**What to do**
When you find the line with "(ActivePeer.link_id old) a)." among the records below, reproduce it and each line after it exactly, ending with the line with "list Z) : Node".

━━ Available data ━━

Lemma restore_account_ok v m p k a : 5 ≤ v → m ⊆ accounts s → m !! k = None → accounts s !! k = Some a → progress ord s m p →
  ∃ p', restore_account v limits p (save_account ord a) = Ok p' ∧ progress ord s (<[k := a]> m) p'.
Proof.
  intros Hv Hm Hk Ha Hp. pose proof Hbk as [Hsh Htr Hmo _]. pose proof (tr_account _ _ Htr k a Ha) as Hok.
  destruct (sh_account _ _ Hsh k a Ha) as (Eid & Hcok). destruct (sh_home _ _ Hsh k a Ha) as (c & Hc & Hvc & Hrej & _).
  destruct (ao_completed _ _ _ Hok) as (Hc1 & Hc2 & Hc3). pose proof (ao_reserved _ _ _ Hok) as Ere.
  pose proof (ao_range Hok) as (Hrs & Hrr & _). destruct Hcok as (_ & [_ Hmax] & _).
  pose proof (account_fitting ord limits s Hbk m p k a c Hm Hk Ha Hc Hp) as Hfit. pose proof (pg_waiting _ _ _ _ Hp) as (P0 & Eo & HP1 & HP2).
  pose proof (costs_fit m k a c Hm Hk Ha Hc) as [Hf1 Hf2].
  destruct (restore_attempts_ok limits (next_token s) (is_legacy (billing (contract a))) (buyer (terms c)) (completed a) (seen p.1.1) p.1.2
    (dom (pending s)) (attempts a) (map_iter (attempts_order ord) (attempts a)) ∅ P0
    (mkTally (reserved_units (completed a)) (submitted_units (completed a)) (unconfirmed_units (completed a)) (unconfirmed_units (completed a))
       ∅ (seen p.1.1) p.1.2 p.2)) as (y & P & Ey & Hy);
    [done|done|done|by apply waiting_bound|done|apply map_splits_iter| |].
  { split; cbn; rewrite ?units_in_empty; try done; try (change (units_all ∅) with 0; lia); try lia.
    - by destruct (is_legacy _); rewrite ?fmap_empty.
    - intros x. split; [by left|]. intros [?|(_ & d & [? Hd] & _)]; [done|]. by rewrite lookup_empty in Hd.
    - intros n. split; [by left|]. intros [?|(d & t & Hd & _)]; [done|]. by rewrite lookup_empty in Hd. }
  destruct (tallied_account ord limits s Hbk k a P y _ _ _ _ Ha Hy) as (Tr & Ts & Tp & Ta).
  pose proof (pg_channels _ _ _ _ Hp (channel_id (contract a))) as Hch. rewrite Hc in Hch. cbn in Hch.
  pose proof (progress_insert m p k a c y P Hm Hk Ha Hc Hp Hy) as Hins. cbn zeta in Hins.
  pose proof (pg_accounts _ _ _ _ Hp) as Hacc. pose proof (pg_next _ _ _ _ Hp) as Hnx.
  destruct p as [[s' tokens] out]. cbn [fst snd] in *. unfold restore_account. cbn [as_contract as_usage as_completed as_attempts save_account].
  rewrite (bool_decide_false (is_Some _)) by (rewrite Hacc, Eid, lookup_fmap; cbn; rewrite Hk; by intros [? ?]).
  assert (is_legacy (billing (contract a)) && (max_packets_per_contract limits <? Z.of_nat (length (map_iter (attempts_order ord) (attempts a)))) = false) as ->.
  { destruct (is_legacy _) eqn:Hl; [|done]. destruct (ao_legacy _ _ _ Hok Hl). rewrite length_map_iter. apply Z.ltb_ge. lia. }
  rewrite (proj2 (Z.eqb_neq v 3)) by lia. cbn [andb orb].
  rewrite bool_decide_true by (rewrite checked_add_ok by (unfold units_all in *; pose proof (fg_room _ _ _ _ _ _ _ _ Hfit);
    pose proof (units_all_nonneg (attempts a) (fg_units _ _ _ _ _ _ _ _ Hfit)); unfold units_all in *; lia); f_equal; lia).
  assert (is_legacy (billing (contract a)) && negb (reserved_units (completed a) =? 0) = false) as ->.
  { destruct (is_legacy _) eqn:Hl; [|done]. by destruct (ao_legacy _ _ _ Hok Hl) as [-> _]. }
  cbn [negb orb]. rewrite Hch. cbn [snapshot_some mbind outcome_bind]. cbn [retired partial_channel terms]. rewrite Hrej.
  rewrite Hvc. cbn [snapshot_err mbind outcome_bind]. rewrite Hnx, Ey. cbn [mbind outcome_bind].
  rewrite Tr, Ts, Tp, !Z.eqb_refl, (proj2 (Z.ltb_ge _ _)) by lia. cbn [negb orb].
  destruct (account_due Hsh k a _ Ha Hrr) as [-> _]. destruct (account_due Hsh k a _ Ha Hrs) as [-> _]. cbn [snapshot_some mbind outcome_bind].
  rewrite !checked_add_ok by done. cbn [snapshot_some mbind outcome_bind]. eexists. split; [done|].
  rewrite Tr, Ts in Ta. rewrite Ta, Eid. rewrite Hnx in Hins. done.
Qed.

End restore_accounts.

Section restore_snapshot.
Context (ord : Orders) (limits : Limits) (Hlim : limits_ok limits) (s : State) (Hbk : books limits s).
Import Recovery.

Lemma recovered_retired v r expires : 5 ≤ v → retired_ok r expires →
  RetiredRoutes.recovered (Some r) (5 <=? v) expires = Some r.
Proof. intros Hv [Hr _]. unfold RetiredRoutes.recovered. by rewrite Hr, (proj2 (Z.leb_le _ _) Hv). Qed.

━━━
━━ Available data ━━

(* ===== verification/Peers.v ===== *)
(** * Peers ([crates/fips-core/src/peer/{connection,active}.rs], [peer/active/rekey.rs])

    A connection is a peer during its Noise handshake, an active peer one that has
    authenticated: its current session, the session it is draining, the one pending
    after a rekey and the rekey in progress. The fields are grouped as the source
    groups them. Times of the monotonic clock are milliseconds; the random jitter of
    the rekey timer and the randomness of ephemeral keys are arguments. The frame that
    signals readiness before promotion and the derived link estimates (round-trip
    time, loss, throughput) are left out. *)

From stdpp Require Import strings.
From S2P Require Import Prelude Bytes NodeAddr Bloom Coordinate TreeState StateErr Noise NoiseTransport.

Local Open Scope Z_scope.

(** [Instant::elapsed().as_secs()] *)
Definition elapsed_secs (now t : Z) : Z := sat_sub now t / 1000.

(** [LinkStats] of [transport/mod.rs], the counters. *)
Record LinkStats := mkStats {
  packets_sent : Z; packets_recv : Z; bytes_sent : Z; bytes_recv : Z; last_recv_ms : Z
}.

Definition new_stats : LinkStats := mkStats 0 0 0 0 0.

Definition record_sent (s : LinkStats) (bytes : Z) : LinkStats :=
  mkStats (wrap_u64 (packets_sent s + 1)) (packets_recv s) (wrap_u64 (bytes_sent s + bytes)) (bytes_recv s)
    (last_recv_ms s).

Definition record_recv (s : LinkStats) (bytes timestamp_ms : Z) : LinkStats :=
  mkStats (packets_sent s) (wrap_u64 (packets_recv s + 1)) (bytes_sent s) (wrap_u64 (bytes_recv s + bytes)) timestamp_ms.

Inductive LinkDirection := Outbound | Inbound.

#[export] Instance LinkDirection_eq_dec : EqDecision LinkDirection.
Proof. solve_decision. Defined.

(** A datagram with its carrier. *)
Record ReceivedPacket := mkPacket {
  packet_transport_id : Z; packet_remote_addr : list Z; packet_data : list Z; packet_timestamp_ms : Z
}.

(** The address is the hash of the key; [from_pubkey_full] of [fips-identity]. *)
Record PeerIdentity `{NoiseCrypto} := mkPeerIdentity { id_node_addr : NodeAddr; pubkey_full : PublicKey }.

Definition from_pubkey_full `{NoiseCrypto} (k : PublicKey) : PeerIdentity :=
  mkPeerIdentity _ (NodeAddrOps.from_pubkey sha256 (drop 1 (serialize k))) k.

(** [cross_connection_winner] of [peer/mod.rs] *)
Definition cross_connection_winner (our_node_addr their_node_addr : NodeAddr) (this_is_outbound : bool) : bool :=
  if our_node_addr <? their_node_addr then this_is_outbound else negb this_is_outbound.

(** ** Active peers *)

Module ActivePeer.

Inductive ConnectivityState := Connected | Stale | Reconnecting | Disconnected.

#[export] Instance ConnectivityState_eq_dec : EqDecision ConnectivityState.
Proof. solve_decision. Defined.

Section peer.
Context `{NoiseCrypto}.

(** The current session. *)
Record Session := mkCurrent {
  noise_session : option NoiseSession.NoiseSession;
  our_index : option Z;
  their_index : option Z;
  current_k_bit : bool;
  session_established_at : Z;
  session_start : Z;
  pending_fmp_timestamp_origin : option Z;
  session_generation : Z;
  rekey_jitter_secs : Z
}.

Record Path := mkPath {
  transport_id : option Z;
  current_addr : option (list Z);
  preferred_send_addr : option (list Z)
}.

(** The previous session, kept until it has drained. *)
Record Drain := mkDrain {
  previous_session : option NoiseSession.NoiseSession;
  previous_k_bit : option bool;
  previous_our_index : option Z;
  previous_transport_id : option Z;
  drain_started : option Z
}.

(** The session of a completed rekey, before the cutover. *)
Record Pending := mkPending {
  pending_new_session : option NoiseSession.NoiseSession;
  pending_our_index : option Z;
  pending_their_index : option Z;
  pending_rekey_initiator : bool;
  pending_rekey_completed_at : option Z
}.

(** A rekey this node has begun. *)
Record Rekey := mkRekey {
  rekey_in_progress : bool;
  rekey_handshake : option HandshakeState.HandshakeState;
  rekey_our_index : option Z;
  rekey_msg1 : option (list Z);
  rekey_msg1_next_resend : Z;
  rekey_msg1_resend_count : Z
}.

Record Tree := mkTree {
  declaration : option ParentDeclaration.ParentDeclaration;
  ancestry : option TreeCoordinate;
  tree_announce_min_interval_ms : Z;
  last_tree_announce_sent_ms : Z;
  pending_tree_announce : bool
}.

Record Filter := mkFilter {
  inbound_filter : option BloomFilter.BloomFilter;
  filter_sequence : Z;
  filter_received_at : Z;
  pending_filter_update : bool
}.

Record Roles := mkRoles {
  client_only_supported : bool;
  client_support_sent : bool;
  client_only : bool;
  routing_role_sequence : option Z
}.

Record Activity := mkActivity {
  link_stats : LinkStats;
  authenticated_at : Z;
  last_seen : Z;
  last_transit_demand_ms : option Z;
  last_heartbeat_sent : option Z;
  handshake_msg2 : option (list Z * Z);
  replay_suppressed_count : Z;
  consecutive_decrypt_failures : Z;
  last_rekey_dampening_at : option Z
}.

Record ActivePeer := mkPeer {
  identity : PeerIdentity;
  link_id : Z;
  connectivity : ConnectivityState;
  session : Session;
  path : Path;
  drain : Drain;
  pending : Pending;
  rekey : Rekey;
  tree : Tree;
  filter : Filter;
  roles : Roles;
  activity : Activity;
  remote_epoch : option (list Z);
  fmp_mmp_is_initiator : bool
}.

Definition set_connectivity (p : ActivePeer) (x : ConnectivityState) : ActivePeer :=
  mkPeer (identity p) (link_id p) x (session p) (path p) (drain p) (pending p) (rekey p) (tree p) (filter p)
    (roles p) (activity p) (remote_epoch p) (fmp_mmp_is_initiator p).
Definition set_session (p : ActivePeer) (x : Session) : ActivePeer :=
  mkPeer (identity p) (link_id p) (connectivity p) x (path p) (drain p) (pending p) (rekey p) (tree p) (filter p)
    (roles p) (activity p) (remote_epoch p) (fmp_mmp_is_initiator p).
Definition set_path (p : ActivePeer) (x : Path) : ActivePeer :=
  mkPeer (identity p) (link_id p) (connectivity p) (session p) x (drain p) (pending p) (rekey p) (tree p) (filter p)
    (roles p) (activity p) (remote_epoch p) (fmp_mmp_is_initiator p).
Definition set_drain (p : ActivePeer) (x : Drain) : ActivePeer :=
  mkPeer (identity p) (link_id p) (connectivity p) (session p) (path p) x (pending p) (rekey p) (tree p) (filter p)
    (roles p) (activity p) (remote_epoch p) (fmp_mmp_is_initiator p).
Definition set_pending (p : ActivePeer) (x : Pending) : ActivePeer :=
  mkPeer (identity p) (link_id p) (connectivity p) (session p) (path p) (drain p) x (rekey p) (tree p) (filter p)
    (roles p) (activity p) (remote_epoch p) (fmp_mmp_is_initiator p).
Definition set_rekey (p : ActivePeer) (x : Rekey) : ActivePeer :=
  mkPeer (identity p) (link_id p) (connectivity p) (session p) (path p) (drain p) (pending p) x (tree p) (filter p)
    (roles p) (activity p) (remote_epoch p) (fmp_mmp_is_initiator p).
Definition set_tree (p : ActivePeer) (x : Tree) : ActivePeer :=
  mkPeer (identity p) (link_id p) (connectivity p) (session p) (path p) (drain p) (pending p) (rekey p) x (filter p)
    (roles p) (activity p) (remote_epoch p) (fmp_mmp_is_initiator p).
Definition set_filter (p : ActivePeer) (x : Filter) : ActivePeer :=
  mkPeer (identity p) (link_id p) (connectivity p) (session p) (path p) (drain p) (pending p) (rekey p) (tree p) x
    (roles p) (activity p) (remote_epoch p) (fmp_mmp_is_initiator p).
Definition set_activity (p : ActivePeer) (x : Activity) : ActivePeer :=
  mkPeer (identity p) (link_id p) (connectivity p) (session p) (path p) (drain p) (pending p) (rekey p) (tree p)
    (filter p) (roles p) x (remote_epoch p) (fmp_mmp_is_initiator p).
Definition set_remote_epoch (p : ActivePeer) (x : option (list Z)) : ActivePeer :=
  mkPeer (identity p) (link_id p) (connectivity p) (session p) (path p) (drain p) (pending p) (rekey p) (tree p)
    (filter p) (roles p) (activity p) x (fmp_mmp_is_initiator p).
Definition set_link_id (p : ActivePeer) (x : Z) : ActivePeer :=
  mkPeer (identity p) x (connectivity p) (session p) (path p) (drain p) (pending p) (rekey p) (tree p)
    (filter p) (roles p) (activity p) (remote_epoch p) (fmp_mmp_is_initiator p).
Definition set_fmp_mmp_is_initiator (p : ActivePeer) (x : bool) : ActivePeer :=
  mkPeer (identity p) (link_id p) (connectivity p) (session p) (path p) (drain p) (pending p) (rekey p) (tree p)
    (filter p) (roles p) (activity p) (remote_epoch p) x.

━━━
━━ Available data ━━

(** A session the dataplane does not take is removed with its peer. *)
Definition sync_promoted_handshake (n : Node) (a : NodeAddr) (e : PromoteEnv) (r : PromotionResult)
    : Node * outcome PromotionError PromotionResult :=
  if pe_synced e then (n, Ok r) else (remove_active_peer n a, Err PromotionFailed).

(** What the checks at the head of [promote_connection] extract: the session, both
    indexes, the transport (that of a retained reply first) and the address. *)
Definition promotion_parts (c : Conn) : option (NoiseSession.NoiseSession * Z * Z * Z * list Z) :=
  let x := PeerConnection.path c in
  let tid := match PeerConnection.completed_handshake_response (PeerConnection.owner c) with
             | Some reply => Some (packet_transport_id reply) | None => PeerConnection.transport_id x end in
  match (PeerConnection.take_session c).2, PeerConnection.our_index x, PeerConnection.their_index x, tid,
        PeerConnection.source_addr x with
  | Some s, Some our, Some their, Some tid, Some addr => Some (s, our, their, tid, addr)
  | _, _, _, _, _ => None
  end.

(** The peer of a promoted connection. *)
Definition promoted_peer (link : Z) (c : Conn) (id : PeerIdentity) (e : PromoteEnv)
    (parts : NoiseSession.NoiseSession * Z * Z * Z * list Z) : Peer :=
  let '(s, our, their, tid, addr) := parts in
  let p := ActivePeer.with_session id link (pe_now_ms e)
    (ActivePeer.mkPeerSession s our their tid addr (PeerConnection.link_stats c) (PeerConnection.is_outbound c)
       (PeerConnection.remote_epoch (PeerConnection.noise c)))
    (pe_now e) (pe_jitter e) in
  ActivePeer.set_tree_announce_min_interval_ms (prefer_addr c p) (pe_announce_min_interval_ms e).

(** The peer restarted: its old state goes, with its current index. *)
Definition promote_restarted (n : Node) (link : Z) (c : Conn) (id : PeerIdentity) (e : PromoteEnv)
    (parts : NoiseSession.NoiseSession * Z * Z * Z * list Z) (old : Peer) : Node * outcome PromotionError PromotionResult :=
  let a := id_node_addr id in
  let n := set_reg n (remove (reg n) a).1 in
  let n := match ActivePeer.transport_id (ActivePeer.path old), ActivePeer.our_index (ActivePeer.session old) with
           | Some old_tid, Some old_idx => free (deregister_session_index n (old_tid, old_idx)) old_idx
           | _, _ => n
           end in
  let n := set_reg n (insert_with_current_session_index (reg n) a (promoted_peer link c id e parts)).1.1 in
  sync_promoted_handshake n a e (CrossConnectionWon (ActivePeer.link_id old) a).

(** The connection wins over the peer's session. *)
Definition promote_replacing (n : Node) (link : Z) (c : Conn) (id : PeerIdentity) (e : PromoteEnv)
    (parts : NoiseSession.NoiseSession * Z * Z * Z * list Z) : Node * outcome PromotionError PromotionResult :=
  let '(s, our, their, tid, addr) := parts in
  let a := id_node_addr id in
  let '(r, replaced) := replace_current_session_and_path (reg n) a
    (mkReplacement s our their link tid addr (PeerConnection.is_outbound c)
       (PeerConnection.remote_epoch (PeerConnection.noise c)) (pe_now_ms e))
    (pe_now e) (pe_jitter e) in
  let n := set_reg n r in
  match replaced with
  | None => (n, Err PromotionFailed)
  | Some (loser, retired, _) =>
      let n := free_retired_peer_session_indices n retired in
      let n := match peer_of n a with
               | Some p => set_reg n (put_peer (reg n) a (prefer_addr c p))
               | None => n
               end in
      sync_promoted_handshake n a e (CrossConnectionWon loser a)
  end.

━━━

**Expected answer**
  sync_promoted_handshake n a e (CrossConnectionWon (ActivePeer.link_id old) a).

(** The connection wins over the peer's session. *)
Definition promote_replacing (n : Node) (link : Z) (c : Conn) (id : PeerIdentity) (e : PromoteEnv)
    (parts : NoiseSession.NoiseSession * Z * Z * Z * list Z) : Node * outcome PromotionError PromotionResult :=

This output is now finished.